L'UA face à la volonté d'écarter l'Afrique dans la recherche d'un règlement politique en Libye
Tripoli, Libye (PANA) - Les velléités des pays occidentaux d'écarter l'Union africaine (UA) du processus de recherche d'une solution politique en Libye semblent prendre le pas sur l'engagement affichée par l'organisation continentale africaine de s'impliquer davantage dans le règlement de la crise dans ce pays de l'Afrique du Nord, eu égard aux répercussions de la situation dans plusieurs pays de la région.
Pourtant l'UA, lasse d'être sans cesse marginalisée dans les affaires libyennes, avait établi, lors de son 32ème Sommet à Addis-Abeba, une stratégie ambitieuse pour s'impliquer davantage dans les efforts de règlement.
En février 2019, un plan de règlement de la crise en Libye portant sur une feuille de route comprenant la tenue d'une conférence de réconciliation et des élections a été adoptée par les dirigeants africains.
Mais ce plan n'a pu être mis en œuvre en raison de la persistance de l'insécurité découlant de l'offensive militaire lancée le 4 avril dernier par le chef de l'Armée nationale libyenne, le maréchal Khalifa Haftar, pour prendre le contrôle de Tripoli.

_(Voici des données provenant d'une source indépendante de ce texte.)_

(* ===== verification/Rcv.v ===== *)
(** * Rcv: the receive buffer of src/rcv.go

    Reassembles the segments of every stream of a connection.  A stream keeps
    its segments in the sorted map, by offset; the buffer counts the bytes it
    holds against its capacity and queues the acknowledgements to send.  The
    definitions use the sorted map through its interface ([SortedMapOps]) and
    the theorems through its specification ([SortedMapSpec]), so that they hold
    of the skip list of SortedMap.v.

    [map[uint32]*RcvBuffer] is a finite map of the pointed-to records (no
    pointer to one leaves the buffer); the mutex makes each method atomic and
    is not modelled. *)

From stdpp Require Import prelude gmap list numbers strings.
From S2P Require Import Prelude Proto Interfaces SortedMap.

(** ** The code *)

Inductive RcvInsertStatus := RcvInsertOk | RcvInsertDuplicate | RcvInsertBufferFull.

#[export] Instance RcvInsertStatus_eq_dec : EqDecision RcvInsertStatus.
Proof. solve_decision. Defined.

Record RcvValue := mkRcvValue {
  rv_data : bytes;
  receiveTimeNano : Z;
}.

#[export] Instance RcvValue_inhabited : Inhabited RcvValue := populate (mkRcvValue [] 0).

Section code.
Context {M : Type} `{!SortedMapOps M RcvValue}.

Record RcvBuffer := mkRcvBuffer {
  segments : M;
  nextInOrderOffsetToWaitFor : Z;
  closeAtOffset : option Z;
}.

Record ReceiveBuffer := mkReceiveBuffer {
  streams : gmap Z RcvBuffer;
  capacity : Z;
  rb_size : Z;
  ackList : list Ack;
}.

L'UA a toujours manifesté auparavant, un grand intérêt pour la Libye et a affiné, au cours de ces dernières années, divers mécanismes pour la discussion de la situation en Libye dont le groupe des six pays du voisinage, regroupant l'Algérie, le Niger, le Tchad, la Tunisie, le Soudan, et l'Egypte, le Comité de Haut niveau de l'Union africaine, et le Quartet sur la Libye composé de l'UA, de l'ONU, de la Ligue arabe et de l'Union européenne (UE).
La dernière initiative de l'organisation africaine a été de proposer la nomination d'un émissaire conjoint entre l'UA et l'ONU ayant pour objectif d'élaborer un nouveau plan tenant compte de la vision africaine pour un règlement de la crise en Libye.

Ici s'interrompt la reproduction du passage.